European Fiscal Policy: And All Does Not Go Merry as a Marriage Bell

I find myself thinking of Ludger Schuknecht’s very powerful and apposite comments about just what, even if you believe–as I do–that there are substantial spillovers for Germany and for the world for Germany to use its fiscal space for expansionary policies right now, it is supposed to use its fiscal space for…

The fiscal space is in Germany. The infrastructure needs are in Sicily. This is in the end the political and also the political-economic dealbreaker. It does speak to necessary reforms of the European Union so that things like this do not happen again.

I remember Maury Obstfeld saying once that at the start of the 1990s California and New York had no problem using the United States’s fiscal space to transfer 25% of a year’s Texas GDP to Texas to clean up the Savings and Loan financial crisis mess. This just was not an issue in American politics or political economy. Texas had bet wrongly on the real estate sector via lax regulation–both at the federal and state level–and financial engineering. It was regarded as a proper use of America’s fiscal space to spend money on this and pull Texas out of what was a shallow national but would have been a very deep regional recession.

The fact that the Chair of the Senate Finance Committee at the time was from Texas may, however, have had something to do with it.

The American institutions then were, somehow, a better set of institutions for dealing with this kind of crisis. That there was an alignment of interests, and that the prosperity of each would redound to the prosperity of all in the long even if not always in the short run was taken for granted.

In fact, perhaps, Europe’s institutions today are inferior along some aspects of this dimension than Europe’s institutions in the past. Back in 1200, say, the question of how Germany should use its fiscal space, if in fact the desired location of spending was in Sicily, was finessed. A Germany Hohenstaufen princeling would be married to a Viking-Sicilian princess, and she would then bring Sicily along with her into the Holy Roman Empire as her dowry, and Germany–at least Germany’s rulers–would have an obvious interest in upgrading Sicily’s infrastructure.

Admittedly, the German Emperor might then decide that he would rather spend time in his palace in Palermo than in Burg Hohenstaufen twenty miles east of Stuttgart.

Somehow, national borders and national communities constrain us in Europe in ways that are not the wisest today…

Fiscal Policy in the New Normal: IMF Panel

Note: Our Stabilization Policy Dilemma

Note to Self: If we want to have a better world, we either need to change the politics to restore the stabilization policy mission to fiscal authorities–and somehow provide them with the technocratic competence to carry out that mission–or give additional powers to central banks, powers that we classify or used to classify as being to a degree “fiscal”.

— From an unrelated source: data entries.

(** * Starting events *)

Lemma run_loop_queue send ws id d :
  let '(d', started) := run_loop send ws id d in
  next_id d' = next_id d /\
  event_list d' = (if (started : bool) then event_list (on_event id (fun e => e <| e_state := EVENT_RUNNING |>) d)
                   else event_list d).
Proof.
  revert d. induction ws as [|w ws IH]; intros d; [done|]. simpl. destruct (negb (bool_decide _)); [apply IH|].
  destruct (negb (send (pid w))); [|done].
  specialize (IH (on_worker (pid w) (fun w => w <| w_state := WORKER_KILLED |>) (Udevd.act (Kill (pid w) SIGKILL) d))).
  by destruct (run_loop _ _ _ _).
Qed.
(** An event that is handed to [event_run] gets a state or stays as it is. *)
Lemma event_run_queue send fork id d :
  next_id (event_run send fork id d) = next_id d /\
  (event_list (event_run send fork id d) = event_list d \/
   exists st, st <> EVENT_UNDEF /\
     event_list (event_run send fork id d) = event_list (on_event id (fun e => e <| e_state := st |>) d)).
Proof.
  unfold event_run. pose proof (run_loop_queue send (worker_list d) id d) as H.
  destruct (run_loop _ _ _ _) as [d' [|]]; destruct H as [Hn He]; [split; [done|right; by exists EVENT_RUNNING]|].
  destruct (_ <=? _); [by auto|]. unfold worker_new. destruct (fork d'); (split; [exact Hn|right]).
  - exists EVENT_RUNNING. simpl. by rewrite He.
  - exists EVENT_QUEUED. simpl. by rewrite He.
Qed.
Lemma inv_on_event d id f :
  queue_inv d -> (forall e, static (f e) = static e) ->
  (forall e, e ∈ event_list d -> e_id e = id ->
     cache_ok (event_list d) (f e) /\ (e_state (f e) = EVENT_RUNNING -> blocked (event_list d) e = false)) ->
  queue_inv (on_event id f d).
Proof. intros Hq Hf Hid. by apply queue_ok_update. Qed.

Lemma inv_run send fork id d :
  queue_inv d -> (forall e, e ∈ event_list d -> e_id e = id -> blocked (event_list d) e = false) ->
  queue_inv (event_run send fork id d).
Proof.
  intros Hq Hb. pose proof (event_run_queue send fork id d) as [Hn [He|(st & _ & He)]]; unfold queue_inv; rewrite Hn, He; [done|].
  apply (inv_on_event d id (fun e => e <| e_state := st |>) Hq); [done|]. intros e Hin Hid. split; [|by auto].
  destruct Hq as [_ _ _ _ Hc _]. rewrite Forall_forall in Hc. exact (Hc e Hin).
Qed.
Lemma ids_unique l next e e' : queue_ok l next -> e ∈ l -> e' ∈ l -> e_id e = e_id e' -> e = e'.
Proof.
  intros [_ _ Hi _ _ _] He He' Hid. pose proof (find_key_in e_id l e Hi He) as H1.
  rewrite Hid, (find_key_in e_id l e' Hi He') in H1. congruence.
Qed.
Lemma busy_inv e d :
  queue_inv d -> e ∈ event_list d -> e_state e = EVENT_QUEUED ->
  let '(busy, d1) := is_devpath_busy e d in
  queue_inv d1 /\ busy = blocked (event_list d) e /\
  (busy = false -> forall x, x ∈ event_list d1 -> e_id x = e_id e -> blocked (event_list d1) x = false).
Proof.
  intros Hq Hin Est. pose proof Hq as [Hs _ _ _ Hc _]. rewrite Forall_forall in Hc.
  pose proof (busy_loop_ok [] (event_list d) e Hs (Hc e Hin) ltac:(done)) as [Hb Hc'].
  unfold is_devpath_busy. destruct (busy_loop e (event_list d)) as [busy delaying]. simpl in Hb, Hc'.
  set (d1 := on_event (e_id e) (fun x => x <| delaying_seqnum := delaying |>) d).
  split_and!; [|done|].
  - apply inv_on_event; [done|done|]. intros x Hx Hid. rewrite (ids_unique _ _ x e Hq Hx Hin Hid). split; [done|].
    simpl. by rewrite Est.
  - intros -> x Hx Hid.
    assert (static <$> event_list d1 = static <$> event_list d) as Hl.
    { unfold d1. simpl. rewrite <- list_fmap_compose. apply list_fmap_ext. intros _ y _. simpl. by destruct (decide _). }
    destruct (static_elem _ _ _ Hl Hx) as (y & Hy & Hxy). rewrite (static_blocked _ _ x y Hl Hxy).
    assert (y = e) as ->; [|done]. apply (ids_unique _ _ y e Hq Hy Hin). unfold static in Hxy. congruence.
Qed.
Lemma inv_start_loop send fork ids d : queue_inv d -> queue_inv (start_loop send fork ids d).
Proof.
  revert d. induction ids as [|id ids IH]; intros d Hq; [done|]. simpl.
  destruct (find_event d id) as [e|] eqn:E; [|by apply IH]. destruct (negb (bool_decide _)) eqn:Est; [by apply IH|].
  apply negb_false_iff, bool_decide_eq_true in Est. apply find_key_elem in E as [Hin <-].
  pose proof (busy_inv e d Hq Hin Est) as Hb. destruct (is_devpath_busy e d) as [[|] d1]; destruct Hb as (Hq1 & _ & Hb);
    [by apply IH|]. apply IH, inv_run; auto.
Qed.

(** * The main loop *)

(** The kernel numbers its messages upwards. *)
Definition device_ok (i : input) d : Prop :=
  match in_device i with
  | Some dev => 0 < i_seqnum dev /\ Forall (fun e => seqnum e < i_seqnum dev) (event_list d)
  | None => True
  end.
Lemma inv_netlink i d : queue_inv d -> device_ok i d -> queue_inv (round_netlink i d).
Proof.
  unfold round_netlink, device_ok. destruct (in_device i) as [dev|]; [|done]. intros Hq [H1 H2].
  by apply queue_ok_insert.
Qed.
Lemma shrinks_device_ok i d d' : shrinks d d' -> device_ok i d -> device_ok i d'.
Proof.
  intros Hs. unfold device_ok. destruct (in_device i); [|done]. intros [H1 H2]. split; [done|]. by eapply shrinks_Forall.
Qed.
Lemma inv_work i d d' : queue_inv d -> device_ok i d -> round_work i d = Some d' -> queue_inv d'.
Proof.
  intros Hq Hd H. unfold round_work in H. apply bind_Some in H as (d1 & H1 & H).
  apply bind_Some in H as (d2 & H2 & H). injection H as <-.
  assert (shrinks d d2) as H02.
  { etrans; [|etrans; [apply shrinks_reload|eapply shrinks_returned, H2]].
    destruct (in_timeout i); [by eapply shrinks_timeout|by injection H1 as <-]. }
  assert (queue_inv (round_netlink i d2)) as Hq2.
  { apply inv_netlink; [by eapply shrinks_inv|by eapply shrinks_device_ok]. }
  unfold round_start. destruct (_ && _ && _); [|done]. by apply inv_start_loop.
Qed.
Lemma shrinks_round_signal i d d' : round_signal i d = Some d' -> shrinks d d'.
Proof.
  unfold round_signal. destruct (in_signal i) as [[signo reaped]|]; [by apply shrinks_signal|by intros [= <-]].
Qed.
Lemma shrinks_exit d : shrinks d (round_exit d).
Proof. etrans; [apply shrinks_cleanup|]. by apply shrinks_same. Qed.
Lemma inv_round i d d' : queue_inv d -> device_ok i d -> main_round i d = Some (Running d') -> queue_inv d'.
Proof.
  intros Hq Hd. unfold main_round. set (d0 := if udev_exit d then _ else d).
  assert (shrinks d d0) as H0 by (subst d0; destruct (udev_exit d); [apply shrinks_exit|done]).
  clearbody d0. destruct (_ && _ && _); [done|]. destruct (_ && _); [done|]. intros H.
  apply bind_Some in H as (d1 & H1 & H). apply bind_Some in H as (d2 & H2 & H). injection H as <-.
  eapply shrinks_inv; [etrans; [eapply shrinks_round_signal, H2|apply shrinks_ctrl]|].
  eapply inv_work; [by eapply shrinks_inv|by eapply shrinks_device_ok|done].
Qed.

Definition daemon_start (max : Z) : daemon := mk_daemon [] [] 0 max false false false 1 [].
(** The states the daemon reaches: anything can happen, but that the events of
    the kernel come in order. *)
Inductive reachable (max : Z) : daemon -> Prop :=
| reach_start : reachable max (daemon_start max)
| reach_round i d d' :
    reachable max d -> device_ok i d -> main_round i d = Some (Running d') -> reachable max d'.

Lemma reachable_inv max d : reachable max d -> queue_inv d.
Proof.
  induction 1; [|by eapply inv_round]. split; simpl; try constructor; by intros e ?%not_elem_of_nil.
Qed.

(** C2: in every state the daemon reaches, whatever the workers, the signals
    and the clock do, the queue is in the order of the sequence numbers, and
    an event that is running has no earlier event left in the queue that it
    depends on (the same node or interface, its old name, a parent, a child or
    the same path), so that events that depend on each other run one after the
    other and in the order of the kernel. *)
Theorem running_events_in_order max d e x :
  reachable max d -> e ∈ event_list d -> x ∈ event_list d -> e_state e = EVENT_RUNNING ->
  queue_sorted (event_list d) /\ (seqnum x < seqnum e -> conflicts x e = false).
Proof.
  intros Hr He Hx Hrun. destruct (reachable_inv _ _ Hr) as [Hs _ _ _ _ Hsafe]. split; [done|]. intros Hlt.
  specialize (Hsafe e He Hrun). apply not_true_iff_false. intros Hc. apply not_true_iff_false in Hsafe.
  apply Hsafe, blocked_true. by exists x.
Qed.
(** Two messages of the kernel about devices that have nothing to do with
    each other: both events run. *)
Definition quiet : input :=
  mk_input false (fun _ => false) false [] None (fun _ => true) (fun d => Some (100 + Z.of_nat (next_id d))) None None.
Definition disk_input : input := quiet <| in_device := Some (mk_info 7 "/devices/sda" None 2048 0 true) |>.
Definition net_input : input := quiet <| in_device := Some (mk_info 8 "/devices/net/eth0" None 0 2 false) |>.
Definition get_running (r : option round) : daemon :=
  match r with Some (Running d) => d | _ => daemon_start 0 end.
Definition disk_state : daemon := Eval vm_compute in get_running (main_round disk_input (daemon_start 8)).
Definition both_state : daemon := Eval vm_compute in get_running (main_round net_input disk_state).
Lemma running_events_in_order_witness :
  reachable 8 both_state /\
  exists e x, e ∈ event_list both_state /\ x ∈ event_list both_state /\ e_state e = EVENT_RUNNING /\
    seqnum x < seqnum e /\ conflicts x e = false.
Proof.
  assert (reachable 8 both_state) as Hr.
  { apply (reach_round 8 net_input disk_state).
    - apply (reach_round 8 disk_input (daemon_start 8)); [constructor|split; [simpl; lia|constructor]|vm_compute; reflexivity].
    - split; [simpl; lia|repeat constructor].
    - vm_compute. reflexivity. }
  split; [exact Hr|]. destruct (event_list both_state) as [|x [|e l]] eqn:E; [discriminate E|discriminate E|].
  assert (e_state e = EVENT_RUNNING /\ seqnum x < seqnum e) as [He Hlt]
    by (vm_compute in E; injection E as <- <- _; split; reflexivity).
  exists e, x. rewrite <- E. assert (e ∈ event_list both_state) as H1 by (rewrite E; right; left).
  assert (x ∈ event_list both_state) as H2 by (rewrite E; left).
  split; [exact H1|]. split; [exact H2|]. split; [exact He|]. split; [exact Hlt|].
  exact (proj2 (running_events_in_order 8 both_state e x Hr H1 H2 He) Hlt).
Defined.
End UdevdSafety.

See: http://www.bradford-delong.com/2016/11/imf-panel-fiscal-policy-in-the-new-normal-partial-transcript.html

Should We Use Expansionary Fiscal Policy Now Even If the Economy Is at Full Employment? Yes!

When should you use fiscal policy to expand demand even if the economy is at full employment?

First, when you can see the next recession coming: that would be a moment to try to see if you could push the next recession further off.

Second, if it would help you prepare you to better fight the next recession whenever it comes.

The second applies now whether we are near full employment or not. Under any sensible interpretation of where we are now, using some of our fiscal space would put upward pressure on interest rates and so open up enormous amounts of potential monetary space to fight the next recession. It would do so whether or not it raised output and employment today as long as it succeeded in raising the neutral interest rate–and if a large enough fiscal expansion does not raise the neutral interest rate, we do not understand the macroeconomy and should simply go home.